The only thing missing from the guitar adorning our bedroom wall is a garland. It’s as good as dead otherwise. At times, I wish the wall would just open up and gobble it up, a la Sita mayya. A recent dialogue with my wife only made me think how to make this wish come true.

One quiet evening, as I happened to glance up from my poker game, I saw my wife’s gaze settling on this unsettling piece of old memories. Nostalgia sometimes stinks!

I shuddered as I heard her asking, “Why don’t you start learning to play the guitar again?”

“It is a hobby that requires great powers of concentration and greater amounts of practice. I have got neither the time nor the mind to do it”, pat came my answer.

Akin to Sherlock Holmes, her gaze had given her away and I had earned an additional 5 seconds to form my answer. Who does she think I am anyway, Eric Clapton? Round 1 to Sherlock, or so I thought.

“So, does it take more concentration and time than you usually spend on that stupid poker game on the PC or on FaceBook?” asked my wife and I understood, immediately, that Sherlock never handled a situation of marital duress.

“You mean this game of poker?” I answered laughingly, feeling color rise into my cheeks, “this is just a stupid card game that is programmed on random logic. What concentration would this require?”
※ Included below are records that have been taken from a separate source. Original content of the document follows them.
Lemma decode_object_key hash : decode_cas_key (object_key hash) = Some (object_key hash).
Proof.
  destruct (object_key_ascii hash) as [Hp Ha]. unfold decode_cas_key. rewrite percent_decode_plain by done. cbn [mbind option_bind].
  unfold from_utf8. rewrite utf8_ascii by done. 
  replace (String.string_of_list_byte (byte_string (object_key hash))) with (object_key hash)
    by (symmetry; apply String.string_of_list_byte_of_string).
  rewrite object_key_split. destruct (lower_hex_text (arr hash)) as ([Hlow _] & _). cbv beta in Hlow.
  pose proof (length_lower_hex (arr hash)) as Hl. rewrite length_arr in Hl. set (hex := lower_hex (arr hash)) in *.
  rewrite !(bool_decide_eq_true_2 (_ = _)) by done. rewrite Hl, Hlow, prefix_substring by lia.
  destruct hex as [|a [|b t]]; [done..|]. cbn [String.substring]. assert (String.substring 0 0 t = "") as -> by (by destruct t).
  change (byte_string (String a (String b t))) with (Ascii.byte_of_ascii a :: Ascii.byte_of_ascii b :: byte_string t) in Hlow.
  cbn [forallb] in Hlow. apply andb_true_iff in Hlow as [Ha1 Hlow]. apply andb_true_iff in Hlow as [Hb1 Hlow].
  cbn. by rewrite Ha1, Hb1.
Qed.

Lemma decode_cas_key_inv encoded key : decode_cas_key encoded = Some key → ∃ hash, key = object_key hash.
Proof.
  unfold decode_cas_key. destruct (percent_decode _) as [out|]; [|done]. cbn [mbind option_bind].
  destruct (from_utf8 out) as [text|]; [|done]. set (k := String.string_of_list_byte text).
  destruct (split_on_join "/" k) as [_ Hj]. destruct (split_on "/" k) as [|a [|b [|shard [|digest []]]]]; try done.
  destruct (_ || _) eqn:E; [done|]. intros [= <-]. bool_prop. subst a b.
  repeat match goal with Hx : (_ =? _)%nat = true |- _ => apply Nat.eqb_eq in Hx end.
  destruct (lower_hex_surj 32 digest) as (bs & Hbs & Ed); [done|done|].
  destruct (to_array_is_Some 32 bs Hbs) as (hash & _ & Eh). exists hash. rewrite <-Hj. cbn [join].
  unfold object_key. rewrite hex_encode_spec, Eh, Ed. rewrite (substring_prefix shard digest) by done. reflexivity.
Qed.
End keys.

(** ** Headers *)

Lemma header_of_set name value l : header_of name (header_set name value l) = Some value.
Proof.
  induction l as [|[k v] l IH]; cbn [header_set header_of]; [by rewrite bool_decide_eq_true_2|].
  case_bool_decide as E; cbn [header_of]; [by rewrite bool_decide_eq_true_2|]. by rewrite bool_decide_eq_false_2.
Qed.
Lemma header_of_set_ne name name' value l : name ≠ name' → header_of name (header_set name' value l) = header_of name l.
Proof.
  intros Hn. induction l as [|[k v] l IH]; cbn [header_set header_of]; [by rewrite bool_decide_eq_false_2|].
  case_bool_decide as E; cbn [header_of].
  - subst k. by rewrite bool_decide_eq_false_2.
  - by rewrite IH.
Qed.
Create Rewrite HintDb headers.
#[local] Hint Rewrite header_of_set : headers.
#[local] Hint Rewrite header_of_set_ne using discriminate : headers.

Definition no_store (r : Response) : Prop := header_of "cache-control" (rs_headers r) = Some "no-store".
Lemma text_no_store request status text extra :
  (∀ k v, extra = Some (k, v) → k ≠ "cache-control") → no_store (text_response request status text extra).
Proof.
  intros He. unfold no_store, text_response. destruct extra as [[k v]|]; cbn [rs_headers].
  - rewrite header_of_set_ne by (intros E; by apply (He k v)). by autorewrite with headers.
  - by autorewrite with headers.
Qed.

(** ** What the headers of a request ask

    A range is read off the header on its own: [reads] says which texts name which
    positions, and [wanted] which bytes of an object those are. *)

Definition number_of (s : string) : N := fold_left (λ n x, n * 10 + (byte_N x - 48))%N (byte_string s) 0%N.
Definition numeral (s : string) (n : N) : Prop :=
  s ≠ "" ∧ Forall (λ x, is_ascii_digit x = true) (byte_string s) ∧ number_of s = n ∧ (n <= u64_max)%N.

Inductive ByteRange := FromTo (first last : N) | From (first : N) | Suffix (count : N).
Inductive reads : string → ByteRange → Prop :=
| reads_from_to a b first last : numeral a first → numeral b last → (first <= last)%N →
    reads ("bytes=" +:+ a +:+ String "-" b) (FromTo first last)
| reads_from a first : numeral a first → reads ("bytes=" +:+ a +:+ "-") (From first)
| reads_suffix b count : numeral b count → reads ("bytes=-" +:+ b) (Suffix count).
Definition wanted (range : ByteRange) (size i : N) : Prop :=
  (i < size)%N ∧ match range with
                 | FromTo first last => first <= i <= last
                 | From first => first <= i
                 | Suffix count => size <= i + count
                 end%N.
“But that’s what you said it does require the other day when you refused to get up from the PC to make tea for my mother!” she stormed.

Even when she is not around, the mother-in-law makes sure she is a topic of discussion. This game of verbal volleys, however, was fast becoming an engineering mechanics exam, with lots of out-of-syllabus questions.

To avoid ruining the fine fish I had just had for dinner, I stopped playing, the game anyway ruined. I even began to shut down the PC, hoping this would pacify her. Alas, 11 years and I still haven’t got used to my wife’s ability to find a gap, like Roger Federer, even from the tightest of corners.

“Ok, so how about singing”, she hollered, dropping the guitar and taking up another touchy subject.

Sometimes, when uncomfortable topics come up, nightmarish faces start floating in front of my face. This time round, for no reason at all, the extreme close up of Shankar Mahadevan’s rotund face, laughing like the devil, popped up.

“What about singing?” I asked just as a feeling of hopelessness began enveloping me, as if the dementors from Harry Potter had landed up in Chembur. Someone call up Azkaban, please! L

“Well, you once said you like to sing. Since you have so much free time, why not learn singing then?”

The one amazing quality women, and especially wives, posses is that they can use whatever you have said against you in an argument. The sad part is they always use it out of context and usually when you have completely forgotten about it. This was one of those poignant moments.

“What free time?” I asked, feigning indignation, “I am a consultant and as such have got …”

“That’s what I said, you have so much free time”, she said cutting me short, “Why don’t you take up singing. It will reduce your stress and give you a chance to earn some real money.”

Before I could even completely open my mouth, she continued, “Why don’t you at least give it a try? Only yesterday we saw that no-talent win in Voice of India. He will become a playback singer and earn loads of money. And anyway, you do sing very well.” she added, as an afterthought.

Voice of India is not held in our bathroom, I wanted to tell her, but restrained myself.

Instead, I soothingly told her, “Baby, who will make me a playback singer? Look at those contestants. Some are even half my age. Also I am not trained in singing. You love me, therefore you like my voice.” I topped this off with my most romantic smile (fingers crossed behind my back!).

“Well, you once said that if Himesh can sing, so can you. And even Kishore Kumar was not a trained singer!!” Game-Set-Match Wife.

There was more to come though. “Also, didn’t you once say that your singing is ripening like old wine and sounds better now than it did before?” Me and my big mouth!

As I slipped into the bed, I told her “Look, how much ever you say, people are not going to like my singing and don’t say Himesh Reshammiya and Kishore Kumar in the same breath ever again.”

There, I thought, I had finally managed to douse the fire.

“You never listen to whatever useful advice I give you. Go to hell.” She said and turned the other way.

That’s where I am, I wanted to tell her, but then what hadn’t happened in the last 11 years, was definitely not going to happen tonight. So yet again, I kept my trap shut.

But I almost fell off from my side of the bed when, just as I was making an escape under the bed covers, I heard her saying “Why don’t you think about doing an MBA?”

I quickly switched off the lights, closed my eyes and cursed myself for not having thrown the guitar away when I had the chance. I made a promise to myself to give it away to any of my near or distant relatives or friends or the first passing stranger or even the society sweeper, the first chance I get.

Nostalgia, sometimes, definitely stinks!